[DATA UNDER STUDY Boundary: Start]

(** The vectors being filled, each in push order. *)
Record GnuState := mkGnu {
  gs_output : option NormalizedPath;
  gs_search : IncludeSearchPaths;
  gs_defines : list bytes;
  gs_undefines : list bytes;
  gs_flags : list bytes;
  gs_force : list NormalizedPath;
  gs_unknown : list bytes;
  source_candidates : list NormalizedPath;
}.

Definition gnu_init : GnuState := mkGnu None (mkSearch [] [] [] []) [] [] [] [] [] [].

Definition apply_action (s : GnuState) (a : Action) : GnuState :=
  let '(mkGnu out sp d u f fi uk src) := s in
  match a with
  | PushUser p => mkGnu out (mkSearch (iquote sp) (user sp ++ [p]) (system sp) (after sp)) d u f fi uk src
  | PushSystem p => mkGnu out (mkSearch (iquote sp) (user sp) (system sp ++ [p]) (after sp)) d u f fi uk src
  | PushIquote p => mkGnu out (mkSearch (iquote sp ++ [p]) (user sp) (system sp) (after sp)) d u f fi uk src
  | PushAfter p => mkGnu out (mkSearch (iquote sp) (user sp) (system sp) (after sp ++ [p])) d u f fi uk src
  | PushDefine x => mkGnu out sp (d ++ [x]) u f fi uk src
  | PushUndef x => mkGnu out sp d (u ++ [x]) f fi uk src
  | SetOutput p => mkGnu (Some p) sp d u f fi uk src
  | PushForce p => mkGnu out sp d u f (fi ++ [p]) uk src
  | PushFlag x => mkGnu out sp d u (f ++ [x]) fi uk src
  | PushUnknown x => mkGnu out sp d u f fi (uk ++ [x]) src
  | PushSource p => mkGnu out sp d u f fi uk (src ++ [p])
  end.

Definition pick_source (candidates : list NormalizedPath) : NormalizedPath :=
  match List.find is_source_file candidates with
  | Some src => src
  | None => default (NormalizedPath_new "") (head candidates)
  end.

Definition parse_gnu_args (args : list bytes) (cwd : bytes) : ParsedArgs :=
  let s := fold_left apply_action (gnu_actions cwd args) gnu_init in
  mkParsed (pick_source (source_candidates s)) (gs_output s) (gs_search s)
    (sort_strings (gs_defines s)) (sort_strings (gs_undefines s)) (sort_strings (gs_flags s))
    (gs_force s) None (parse_user_dep_flags args cwd) (sort_strings (gs_unknown s)).

Definition parse_compile_args (args : list bytes) (cwd : bytes) : ParsedArgs :=
  parse_gnu_args args cwd.
End parser.

(** ** What the vectors hold *)

Definition act_user (a : Action) : option NormalizedPath := match a with PushUser p => Some p | _ => None end.
Definition act_system (a : Action) : option NormalizedPath := match a with PushSystem p => Some p | _ => None end.
Definition act_iquote (a : Action) : option NormalizedPath := match a with PushIquote p => Some p | _ => None end.
Definition act_after (a : Action) : option NormalizedPath := match a with PushAfter p => Some p | _ => None end.
Definition act_define (a : Action) : option bytes := match a with PushDefine d => Some d | _ => None end.
Definition act_undef (a : Action) : option bytes := match a with PushUndef u => Some u | _ => None end.
Definition act_force (a : Action) : option NormalizedPath := match a with PushForce p => Some p | _ => None end.
Definition act_flag (a : Action) : option bytes := match a with PushFlag f => Some f | _ => None end.
Definition act_unknown (a : Action) : option bytes := match a with PushUnknown f => Some f | _ => None end.
Definition act_source (a : Action) : option NormalizedPath := match a with PushSource p => Some p | _ => None end.

(** The state collects, vector by vector, what the mutations push. *)
Lemma apply_actions acts s :
  exists out,
    fold_left apply_action acts s =
      mkGnu out
        (mkSearch (iquote (gs_search s) ++ omap act_iquote acts) (user (gs_search s) ++ omap act_user acts)
           (system (gs_search s) ++ omap act_system acts) (after (gs_search s) ++ omap act_after acts))
        (gs_defines s ++ omap act_define acts) (gs_undefines s ++ omap act_undef acts)
        (gs_flags s ++ omap act_flag acts) (gs_force s ++ omap act_force acts)
        (gs_unknown s ++ omap act_unknown acts) (source_candidates s ++ omap act_source acts).
Proof.
  revert s. induction acts as [|a acts IH]; intros [out [q us sy af] d u f fi uk src]; simpl.
  - exists out. by rewrite !app_nil_r.
  - destruct a; simpl; edestruct IH as [out' ->]; eexists; simpl;
      rewrite <- ?(assoc_L (++)); reflexivity.
Qed.

(** A mutation left its trace in the parsed arguments. *)
Definition recorded (r : ParsedArgs) (a : Action) : Prop :=
  match a with
  | PushUser p => p ∈ user (pa_include_search r)
  | PushSystem p => p ∈ system (pa_include_search r)
  | PushIquote p => p ∈ iquote (pa_include_search r)
  | PushAfter p => p ∈ after (pa_include_search r)
  | PushDefine d => d ∈ pa_defines r
  | PushUndef u => u ∈ pa_undefines r
  | PushForce p => p ∈ pa_force_includes r
  | PushFlag f => f ∈ pa_flags r
  | PushUnknown f => f ∈ pa_unknown_flags r
  | SetOutput _ | PushSource _ => True
  end.

Lemma elem_of_sort_strings x l : x ∈ sort_strings l <-> x ∈ l.
Proof. unfold sort_strings. by rewrite sort_by_key_perm. Qed.

Lemma parse_records fs args cwd a :
  a ∈ gnu_actions fs cwd args -> recorded (parse_gnu_args fs args cwd) a.
Proof.
  intros Ha. unfold parse_gnu_args.
  destruct (apply_actions (gnu_actions fs cwd args) gnu_init) as [out ->].
  destruct a; cbn [recorded pa_include_search pa_defines pa_undefines pa_flags pa_force_includes
    pa_unknown_flags gs_search gs_defines gs_undefines gs_flags gs_force gs_unknown gnu_init
    user system iquote after app]; rewrite ?elem_of_sort_strings; try done;
    apply list_elem_of_omap; eexists; (split; [exact Ha|reflexivity]).
Qed.

(** ** Every argument is accounted for *)

(** A flag with its value, separate or joined. *)
Definition spelled (flag v : bytes) (chunk : list bytes) : Prop :=
  chunk = [flag; v] \/ chunk = [flag +:+ v].

(** What the parser does with one argument, or with a flag and its value.  The
    first ten cases put it into the context; the rest are all that stays out. *)
Inductive accounted (cwd : bytes) (r : ParsedArgs) : list bytes -> Prop :=
| acc_user v c : spelled "-I" v c -> resolve_path v cwd ∈ user (pa_include_search r) -> accounted cwd r c
| acc_system v : resolve_path v cwd ∈ system (pa_include_search r) -> accounted cwd r ["-isystem"; v]
| acc_iquote v : resolve_path v cwd ∈ iquote (pa_include_search r) -> accounted cwd r ["-iquote"; v]
| acc_after v : resolve_path v cwd ∈ after (pa_include_search r) -> accounted cwd r ["-idirafter"; v]
| acc_define v c : spelled "-D" v c -> v ∈ pa_defines r -> accounted cwd r c
| acc_undef v c : spelled "-U" v c -> v ∈ pa_undefines r -> accounted cwd r c
| acc_force f v : f ∈ ["-include-pch"; "-include"; "-imacros"] ->
    resolve_path v cwd ∈ pa_force_includes r -> accounted cwd r [f; v]
| acc_flag f : f ∈ pa_flags r -> accounted cwd r [f]
| acc_flag_value f v sep : sep ∈ ["="; " "] -> (f +:+ sep +:+ v) ∈ pa_flags r -> accounted cwd r [f; v]
| acc_unknown f : f ∈ pa_unknown_flags r -> accounted cwd r [f]
| acc_unknown_value f v : (f +:+ "=" +:+ v) ∈ pa_unknown_flags r -> accounted cwd r [f; v]
| acc_output v c : spelled "-o" v c -> accounted cwd r c
| acc_positional f : starts_with "-" f = false -> accounted cwd r [f]
| acc_depflag f : starts_with "-M" f = true -> accounted cwd r [f]
| acc_depflag_value f v : f ∈ ["-MF"; "-MQ"; "-MT"] -> accounted cwd r [f; v]
| acc_mode f : f ∈ ["-c"; "-S"; "-E"; "-v"; "-w"] -> accounted cwd r [f].

Definition chunk_of (arg : bytes) (next : option bytes) (two : bool) : list bytes :=
  arg :: (if two then option_list next else []).

Definition branch_ok (cwd : bytes) (r : ParsedArgs) (arg : bytes) (next : option bytes)
    (b : list Action * bool) : Prop :=
  Forall (recorded r) b.1 -> accounted cwd r (chunk_of arg next b.2).

Lemma recorded_one r a : Forall (recorded r) [a] -> recorded r a.
Proof. by intros [H _]%Forall_cons. Qed.

Lemma separate_ok cwd r flag arg next k :
  (forall v, Forall (recorded r) (k v) -> accounted cwd r [flag; v]) ->
  forall b, separate flag arg next k = Some b -> branch_ok cwd r arg next b.
Proof.
  intros Hk b. unfold separate. case_bool_decide as Ha; [|done]. destruct next as [v|]; [|done].
  intros [= <-] H. subst. by apply Hk.
Qed.

Lemma separate_or_joined_ok cwd r flag arg next k :
  (forall v c, spelled flag v c -> Forall (recorded r) (k v) -> accounted cwd r c) ->
  forall b, separate_or_joined flag arg next k = Some b -> branch_ok cwd r arg next b.
Proof.
  intros Hk b. unfold separate_or_joined. case_bool_decide as Ha.
  - destruct next as [v|]; [|done]. intros [= <-] H. subst. apply (Hk v); [by left|done].
  - destruct (strip_prefix flag arg) as [v|] eqn:Hs; [|done]. intros [= <-] H.
    apply strip_prefix_Some in Hs as ->. apply (Hk v); [by right|done].
Qed.

Lemma include_dir_ok cwd r arg next b :
  include_dir_branch arg next cwd = Some b -> branch_ok cwd r arg next b.
Proof.
  unfold include_dir_branch. case_bool_decide as Ha.
  - destruct next as [v|]; [|done]. intros [= <-] H%recorded_one. subst.
    apply (acc_user _ _ v); [by left|done].
  - case_bool_decide as Hn; [done|]. destruct (strip_prefix "-I" arg) as [v|] eqn:Hs; [|done].
    intros [= <-] H%recorded_one. apply strip_prefix_Some in Hs as ->.
    apply (acc_user _ _ v); [by right|done].
Qed.

Lemma flag_branch_ok cwd r arg next acts :
  PushFlag arg ∈ acts -> branch_ok cwd r arg next (acts, false).
Proof.
  intros Hin H. simpl in *. rewrite Forall_forall in H. by apply acc_flag, (H _ Hin).
Qed.

Lemma value_flag_ok cwd r ok arg next b :
  value_flag_branch ok arg next = Some b -> branch_ok cwd r arg next b.
Proof.
  unfold value_flag_branch. destruct ok, next as [v|]; try done.
  intros [= <-] H%recorded_one. apply (acc_flag_value _ _ _ _ "="); [by left|done].
Qed.

Lemma std_ok cwd r arg next b : std_branch arg next = Some b -> branch_ok cwd r arg next b.
Proof.
  unfold std_branch. destruct (_ || _).
  - intros [= <-]. apply flag_branch_ok. by left.
  - apply separate_ok. intros v H%recorded_one. apply (acc_flag_value _ _ _ _ "="); [by left|done].
Qed.

Lemma language_ok cwd r arg next b : language_branch arg next = Some b -> branch_ok cwd r arg next b.
Proof.
  unfold language_branch. case_bool_decide as Ha.
  - destruct next as [v|]; [|done]. intros [= <-] H%recorded_one. subst.
    apply (acc_flag_value _ _ _ _ " "); [by right; left|done].
  - destruct (starts_with "-x" arg); [|done]. intros [= <-]. apply flag_branch_ok. by left.
Qed.

Lemma wp_profile_ok fs cwd r arg next b :
  wp_branch arg cwd = Some b \/ profile_branch fs arg cwd = Some b -> branch_ok cwd r arg next b.
Proof.
  intros [Hb|Hb]; revert Hb.
  - unfold wp_branch. destruct (strip_prefix _ _); [|done]. intros [= <-]. apply flag_branch_ok.
    apply elem_of_app. right. by left.
  - unfold profile_branch.
    destruct (match strip_prefix "-fprofile-use=" arg with Some p => Some p | None => _ end); [|done].
    intros [= <-]. apply flag_branch_ok. by left.
Qed.

Lemma joined_mf_Some arg v : joined_mf arg = Some v -> arg = "-MF" +:+ v.
Proof.
  unfold joined_mf. destruct (strip_prefix "-MF" arg) as [p|] eqn:Hs; [|done].
  apply strip_prefix_Some in Hs. destruct p; [done|]. by intros [= <-].
Qed.

Lemma dep_ok cwd r arg next b : dep_branch arg = Some b -> branch_ok cwd r arg next b.
Proof.
  unfold dep_branch. destruct (is_md arg) eqn:Hmd.
  { intros [= <-] _. apply acc_depflag. unfold is_md in Hmd.
    apply bool_decide_eq_true in Hmd. rewrite !elem_of_cons, elem_of_nil in Hmd.
    by destruct Hmd as [->|[->|[]]]. }
  assert (forall f, f ∈ ["-MF"; "-MQ"; "-MT"] -> branch_ok cwd r f next ([], true)) as Hv.
  { intros f Hf _. destruct next as [v|]; [by apply acc_depflag_value|]. apply acc_depflag.
    rewrite !elem_of_cons, elem_of_nil in Hf. by destruct Hf as [->|[->|[->|[]]]]. }
  case_bool_decide as Ha.
  { intros [= <-]. subst. apply Hv. by left. }
  destruct (joined_mf arg) as [v|] eqn:Hj.
  { intros [= <-] _. apply acc_depflag. by apply joined_mf_Some in Hj as ->. }
  case_bool_decide as Hq; [|done]. intros [= <-]. apply Hv. by right.
Qed.

Lemma final_ok cwd r arg next : branch_ok cwd r arg next (final_branch arg next cwd).
Proof.
  unfold final_branch. destruct (starts_with "-" arg) eqn:Hd; simpl; [|intros _; by apply acc_positional].
  destruct next as [v|]; [destruct (_ && _)|]; intros H%recorded_one;
    [by apply acc_unknown_value|by apply acc_unknown..].
Qed.

Lemma mode_ok cwd r arg next b :
  (if is_mode_flag arg then Some ([], false) else None) = Some b -> branch_ok cwd r arg next b.
Proof.
  destruct (is_mode_flag arg) eqn:Hm; [|done]. intros [= <-] _. unfold is_mode_flag in Hm.
  apply orb_prop in Hm as [Hm|Hm%bool_decide_eq_true]; [apply orb_prop in Hm as [Hm|Hm]|].
  - apply acc_mode. by apply bool_decide_eq_true in Hm.
  - by apply acc_depflag.
  - subst. by apply acc_depflag.
Qed.

Lemma first_branch_ok (P : list Action * bool -> Prop) bs last :
  Forall (fun b => forall r, b = Some r -> P r) bs -> P last -> P (first_branch bs last).
Proof.
  induction 1 as [|[b|] bs Hb Hbs IH]; simpl; intros Hl; [done| |by apply IH]. by apply Hb.
Qed.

[DATA UNDER STUDY Boundary: End]

[TASK PROMPT] From the entries, copy out each line containing the word "PushSource".

[THE ANSWER]
  | PushSource p => mkGnu out sp d u f fi uk (src ++ [p])
Definition act_source (a : Action) : option NormalizedPath := match a with PushSource p => Some p | _ => None end.
  | SetOutput _ | PushSource _ => True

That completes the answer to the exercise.